Task statement:
Search the entries for the word "Hsub" and report each line that has it.

Information provided:
Lemma self_user_id_is_asked_once_witness :
  let quiet := {| Direct.includeMemberCountInLogs := false |} in
  let mock := Direct.Mock.client false false false
                [Direct.Mock.alice; Direct.Mock.bot] in
  let s := Direct.final (Direct.Mock.check quiet false false false) in
  let o := Direct.isDirectMessage (client := mock) quiet Direct.Mock.question s in
  Direct.cachedSelfUserId s = Some Direct.Mock.bot
  /\ Direct.countCalls Direct.isUserIdQuery (Direct.trace o) = 0%nat
  /\ Direct.cachedSelfUserId (Direct.final o) = Direct.cachedSelfUserId s.
Proof.
  intros quiet mock s o. split; [vm_compute; reflexivity|].
  pose proof (self_user_id_is_asked_once (client := mock) quiet
                Direct.Mock.question s) as (_ & H & _).
  apply H. right. vm_compute. reflexivity.
Defined.

Lemma turn_starts_afresh_witness :
  let ps := Sample.params s_live 100 1 Sample.toolsVisible true in
  let fresh := createAcpReplyProjector ps in
  let history :=
    [Sample.say "Hello"; Sample.tool "tool_call" "T1" "in_progress" "run"] in
  let inputs := [Sample.tool "tool_call" "T1" "in_progress" "run"] in
  let p := after (run ps (history ++ [OnEvent ev_error]) fresh) in
  length (toolDeliveries (calls (run ps inputs p))) = 1%nat
  /\ turn p = turn fresh
  /\ turn (after (run ps inputs p)) = turn (after (run ps inputs fresh))
  /\ toolDeliveries (calls (run ps inputs p))
     = toolDeliveries (calls (run ps inputs fresh))
  /\ appended (calls (run ps inputs p))
     = appended (calls (run ps inputs fresh)).
Proof.
  intros ps fresh history inputs p. split; [vm_compute; reflexivity|].
  pose proof (turn_starts_afresh ps history inputs ev_error) as H.
  specialize (H ltac:(right; reflexivity)).
  exact H.
Defined.
(** A visit that raises: the unpacker raised, or the file failed after
    it was hashed. *)
Lemma visit_raises (env : capabilities) pa (label dirpath : string) (f : file)
    (st : crawl_state) (e : exn) :
  visit env pa label dirpath f st = Raise e ->
  pa (Path.join dirpath (fname f)) f (Path.join dirpath (fname f)) = Raise e
  \/ (late_exception e
      /\ (extract_fails (io f) = true \/ stat_fails (io f) = true
          \/ renders (mtime f) = false)).
Proof.
  destruct st as [records seen].
  destruct (decide (ext_of f ∈ SUPPORTED_EXTS env)) as [Hs | Hs];
    [| by rewrite visit_unsupported].
  destruct (decide (ext_of f ∈ ARCHIVE_EXTS)) as [Ha | Ha].
  - rewrite visit_archive by done.
    destruct (pa _ f _) as [sub|e']; [discriminate |]. intros [= ->]. by left.
  - rewrite visit_extractable by done. rewrite file_hash_digest.
    destruct (hash_fails (io f)); [discriminate |].
    case_bool_decide; [discriminate |].
    destruct (extract_text env _ f) as [[text|]|e'] eqn:Hx; cbn.
    + unfold os_stat. destruct (stat_fails (io f)).
      * intros [= <-]. right. unfold late_exception. auto.
      * cbn. destruct (fromtimestamp_isoformat (mtime f)) as [iso|e'] eqn:Ht;
          [discriminate |].
        intros [= ->]. apply fromtimestamp_raises in Ht as [He Ht]. right. auto.
    + discriminate.
    + intros [= ->]. apply extract_text_raises in Hx as (-> & Hx & _).
      right. unfold late_exception. auto.
Qed.

Lemma crawl_raises (env : capabilities) (root : walk) (label : string) (e : exn) :
  Forall (fun d : string * list file =>
            Forall (fun f => forall path parent e,
                      process_archive env path f parent = Raise e ->
                      late_exception e /\ steady f = false) d.2) root ->
  crawl_directory env root label = Raise e ->
  late_exception e /\ tree_steady root = false.
Proof.
  intros Hsub. unfold crawl_directory, crawl_directory_with.
  destruct (for_each _ root _) as [st|e'] eqn:Hloop; [discriminate |].
  intros [= ->].
  apply for_each_raises in Hloop as ([dirpath fs] & s1 & Hd & Hdir).
  apply for_each_raises in Hdir as (f & s2 & Hf & Hv). cbn [fst snd] in *.
  assert (Hf' : late_exception e /\ steady f = false).
  { apply visit_raises in Hv as [Hv | [He Hv]].
    - rewrite Forall_forall in Hsub. specialize (Hsub _ Hd).
      rewrite Forall_forall in Hsub. by eapply Hsub.
    - split; [done |]. rewrite steady_eq.
      destruct Hv as [-> | [-> | ->]]; cbn; [done | |];
        by rewrite ?andb_false_r. }
  destruct Hf' as [He Hf']. split; [done |].
  unfold tree_steady. apply not_true_iff_false. intros Hall.
  rewrite forallb_forall in Hall. apply list_elem_of_In, Hall in Hd. cbn in Hd.
  rewrite forallb_forall in Hd. apply list_elem_of_In, Hd in Hf. congruence.
Qed.

Lemma process_archive_raises (env : capabilities) (f : file) :
  forall path parent e,
    process_archive env path f parent = Raise e -> late_exception e /\ steady f = false.
Proof.
  induction f as [f IH] using file_nested_ind. intros path parent e.
  rewrite process_archive_eq.
  destruct (unpack env path f) as [[[]|]|]; try discriminate; cbn zeta.
  destruct (crawl_directory env (members f) _) as [rs|e'] eqn:Hc; [discriminate |].
  cbn. intros [= ->]. apply crawl_raises in Hc as [He Hc]; [| exact IH].
  split; [done |]. rewrite steady_eq, Hc. by rewrite andb_false_r.
Qed.

(** X6. A crawl ends with an exception only when some file of the
    tree, possibly packed in an archive at any depth, cannot be opened
    by its parser, cannot be stated, or has a modification time that
    [datetime.fromtimestamp] cannot render; the exception is then
    [OSError], [ValueError] or [OverflowError].  Exceptions of the
    document and archive libraries never leave the crawl. *)
Theorem X6_crawl_raises_only_on_late_failure (env : capabilities) (root : walk)
    (label : string) (e : exn) :
  crawl_directory env root label = Raise e ->
  (e = OSError \/ e = ValueError \/ e = OverflowError) /\ tree_steady root = false.
Proof.
  apply crawl_raises. apply Forall_forall. intros d _. apply Forall_forall.
  intros f _. apply process_archive_raises.
Qed.

Lemma X6_crawl_raises_only_on_late_failure_witness :
  let root : walk :=
    [("storage", [text_file "first.txt" "kept";
                  zip_file "pack.zip" [("/tmp/tmpa", [far_future_txt])]])] in
  (ValueError = OSError \/ ValueError = ValueError \/ ValueError = OverflowError)
  /\ tree_steady root = false.
Proof.
  apply (X6_crawl_raises_only_on_late_failure all_libraries
           [("storage", [text_file "first.txt" "kept";
                         zip_file "pack.zip" [("/tmp/tmpa", [far_future_txt])]])]
           "" ValueError).
  vm_compute. reflexivity.
Defined.

(** On a tree without late failures the crawl returns its records. *)
Corollary crawl_of_steady_tree_returns (env : capabilities) (root : walk)
    (label : string) :
  tree_steady root = true -> exists rs, crawl_directory env root label = Ok rs.
Proof.
  intros Hs. destruct (crawl_directory env root label) as [rs|e] eqn:Hc; [by eexists |].
  apply crawl_raises in Hc as [_ Hc]; [congruence |].
  apply Forall_forall. intros d _. apply Forall_forall.
  intros f _. apply process_archive_raises.
Qed.

(** A modification time in the year 33658 ends the crawl, as a file
    that vanished does. *)
Example crawl_raises_on_far_future_file :
  crawl_directory all_libraries
    [("storage", [text_file "first.txt" "kept"; far_future_txt])] "" = Raise ValueError.
Proof. vm_compute. reflexivity. Qed.

(** ** The shape of the records *)

Lemma lstrip_clean_head (s : pystr) : clean_head (Str.lstrip s) = true.
Proof.
  induction s as [|c s IH]; [reflexivity |].
  cbn. destruct (Str.isspace c) eqn:Hc; [exact IH |]. cbn. by rewrite Hc.
Qed.

Lemma lstrip_of_clean_head (s : pystr) : clean_head s = true -> Str.lstrip s = s.
Proof.
  destruct s as [|c s]; [reflexivity |]. cbn. by intros ->%negb_true_iff.
Qed.

Lemma lstrip_snoc (l : pystr) (c : N) :
  Str.isspace c = false -> exists x, Str.lstrip (l ++ [c])%list = (x ++ [c])%list.
Proof.
  intros Hc. induction l as [|a l IH]; cbn.
  - rewrite Hc. by exists [].
  - destruct (Str.isspace a); [exact IH |]. by exists (a :: l).
Qed.

Lemma rstrip_clean_head (s : pystr) :
  clean_head s = true -> clean_head (Str.rstrip s) = true.
Proof.
  destruct s as [|c s]; [reflexivity |]. cbn [clean_head].
  intros Hc%negb_true_iff. unfold Str.rstrip. cbn [rev].
  destruct (lstrip_snoc (rev s) c Hc) as [x ->].
  rewrite rev_app_distr. cbn. by rewrite Hc.
Qed.

Lemma rstrip_rstrip (s : pystr) : Str.rstrip (Str.rstrip s) = Str.rstrip s.
Proof.
  unfold Str.rstrip. rewrite rev_involutive.
  by rewrite (lstrip_of_clean_head _ (lstrip_clean_head (rev s))).
Qed.

(** Stripping a stripped text changes nothing. *)
Lemma strip_strip (s : pystr) : Str.strip (Str.strip s) = Str.strip s.
Proof.
  unfold Str.strip.
  rewrite (lstrip_of_clean_head (Str.rstrip (Str.lstrip s)))
    by apply rstrip_clean_head, lstrip_clean_head.
  apply rstrip_rstrip.
Qed.

Lemma hex_length (bs : list Z) : String.length (Hashlib.hex bs) = 2 * length bs.
Proof. induction bs as [|b bs IH]; [reflexivity |]. cbn. rewrite IH. lia. Qed.

Lemma le_bytes_length (n : nat) (x : Z) : length (Hashlib.le_bytes n x) = n.
Proof. unfold Hashlib.le_bytes. by rewrite length_map, length_seq. Qed.

(** An MD5 digest is printed with 32 hexadecimal digits. *)
Lemma hexdigest_length (h : list byte) : String.length (Hashlib.hexdigest h) = 32.
Proof.
  unfold Hashlib.hexdigest, Hashlib.digest. rewrite hex_length.
  destruct (Hashlib.blocks _ _ _) as [[[a b] c] d].
  by rewrite !length_app, !le_bytes_length.
Qed.

Lemma set_source_archive_well_formed (env : capabilities) (label : string) (r : Doc.t) :
  well_formed env r -> well_formed env (Doc.set_source_archive label r).
Proof. by destruct r. Qed.

Lemma visit_well_formed (env : capabilities) (label dirpath : string) (f : file)
    (st st' : crawl_state) :
  (forall path parent rs, process_archive env path f parent = Ok rs ->
                          Forall (well_formed env) rs) ->
  Forall (well_formed env) st.1 ->
  visit env (process_archive env) label dirpath f st = Ok st' ->
  Forall (well_formed env) st'.1.
Proof.
  destruct st as [records seen], st' as [records' seen']. cbn [fst]. intros Hsub Hrec.
  destruct (decide (ext_of f ∈ SUPPORTED_EXTS env)) as [Hs | Hs];
    [| rewrite visit_unsupported by done; by intros [= <- <-]].
  destruct (decide (ext_of f ∈ ARCHIVE_EXTS)) as [Ha | Ha].
  - rewrite visit_archive by done.
    destruct (process_archive env _ f _) as [sub|e] eqn:Hpa; [| discriminate].
    cbn. intros [= <- <-]. apply Forall_app. split; [done |]. by eapply Hsub.
  - rewrite visit_extractable by done. rewrite file_hash_digest.
    destruct (hash_fails (io f)); [by intros [= <- <-] |].
    case_bool_decide; [by intros [= <- <-] |].
    destruct (extract_text env _ f) as [[text|]|e]; cbn; [| by intros [= <- <-] | discriminate].
    unfold os_stat. destruct (stat_fails (io f)); [discriminate |].
    cbn. destruct (fromtimestamp_isoformat (mtime f)) as [iso|e]; [| discriminate].
    cbn. intros [= <- <-]. apply Forall_app. split; [done |].
    apply Forall_singleton. unfold well_formed, record_of. cbn.
    pose proof (supported_non_archive_parsed _ _ Hs Ha) as Hp.
    apply elem_of_dom in Hp. fold (ext_of f) in Hp |- *.
    split_and!.
    + reflexivity.
    + rewrite dom_PARSERS in Hp |- *.
      assert (Hcases : ext_of f = ".txt" \/ ext_of f = ".docx" \/ ext_of f = ".xlsx"
                       \/ ext_of f = ".xls" \/ ext_of f = ".pdf" \/ ext_of f = ".csv")
        by set_solver.
      destruct Hcases as [E | [E | [E | [E | [E | E]]]]]; rewrite E; cbn; set_solver.
    + apply suffix_join. by eapply supported_suffix_nonempty.
    + apply strip_strip.
    + apply hexdigest_length.
    + lia.
Qed.

Lemma crawl_well_formed (env : capabilities) (root : walk) (label : string)
    (rs : list Doc.t) :
  Forall (fun d : string * list file =>
            Forall (fun f => forall path parent rs,
                      process_archive env path f parent = Ok rs ->
                      Forall (well_formed env) rs) d.2) root ->
  crawl_directory env root label = Ok rs ->
  Forall (well_formed env) rs.
Proof.
  intros Hsub. unfold crawl_directory, crawl_directory_with.
  destruct (for_each _ root _) as [st|e] eqn:Hloop; [| discriminate].
  cbn. intros [= <-]. revert Hloop.
  apply (for_each_invariant _ (fun st => Forall (well_formed env) st.1)); [| constructor].
  intros [dirpath fs] s s' Hd Hs. cbn [fst snd].
  apply (for_each_invariant _ (fun st => Forall (well_formed env) st.1)); [| done].
  intros f t t' Hf Ht. apply visit_well_formed; [| done].
  rewrite Forall_forall in Hsub. specialize (Hsub _ Hd).
  rewrite Forall_forall in Hsub. by apply Hsub.
Qed.

Lemma process_archive_well_formed (env : capabilities) (f : file) :
  forall path parent rs,
    process_archive env path f parent = Ok rs -> Forall (well_formed env) rs.
Proof.
  induction f as [f IH] using file_nested_ind. intros path parent rs.
  rewrite process_archive_eq.
  destruct (unpack env path f) as [[t|e]|]; try (intros [= <-]; by constructor).
  cbn zeta.
  assert (Hmap : forall rs0 label,
             Forall (well_formed env) rs0 ->
             Forall (well_formed env) (map (Doc.set_source_archive label) rs0)).
  { intros rs0 label H. apply Forall_forall. intros r (r0 & -> & Hr0)%elem_of_map.
    apply set_source_archive_well_formed. rewrite Forall_forall in H. by apply H. }
  destruct t.
  - destruct (crawl_directory env (members f) _) as [rs0|e] eqn:Hc; [| discriminate].
    cbn. intros [= <-]. apply Hmap. by eapply crawl_well_formed.
  - rewrite crawl_directory_nil. cbn. intros [= <-]. constructor.
Qed.

(** X7. Every record of a crawl, also one that comes out of an archive
    at any depth, is well formed: its [extension] is the lower-case
    suffix of its [file_name] without the dot and is one of the six
    registered extensions, [file_path] ends in the same suffix, its
    [content] has no white space at either end, its [file_hash] has 32
    characters, and its [size_bytes] is not negative. *)
Theorem X7_records_are_well_formed (env : capabilities) (root : walk) (label : string)
    (rs : list Doc.t) :
  crawl_directory env root label = Ok rs -> Forall (well_formed env) rs.
Proof.
  apply crawl_well_formed. apply Forall_forall. intros d _. apply Forall_forall.
  intros f _. apply process_archive_well_formed.
Qed.

Lemma X7_records_are_well_formed_witness :
  Forall (well_formed all_libraries) duplicated_records.
Proof.
  apply (X7_records_are_well_formed all_libraries duplicated_root "" duplicated_records).
  vm_compute. reflexivity.
Defined.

Solution for this problem:
  intros Hsub. unfold crawl_directory, crawl_directory_with.
    - rewrite Forall_forall in Hsub. specialize (Hsub _ Hd).
      rewrite Forall_forall in Hsub. by eapply Hsub.
  destruct st as [records seen], st' as [records' seen']. cbn [fst]. intros Hsub Hrec.
    cbn. intros [= <- <-]. apply Forall_app. split; [done |]. by eapply Hsub.
  intros Hsub. unfold crawl_directory, crawl_directory_with.
  rewrite Forall_forall in Hsub. specialize (Hsub _ Hd).
  rewrite Forall_forall in Hsub. by apply Hsub.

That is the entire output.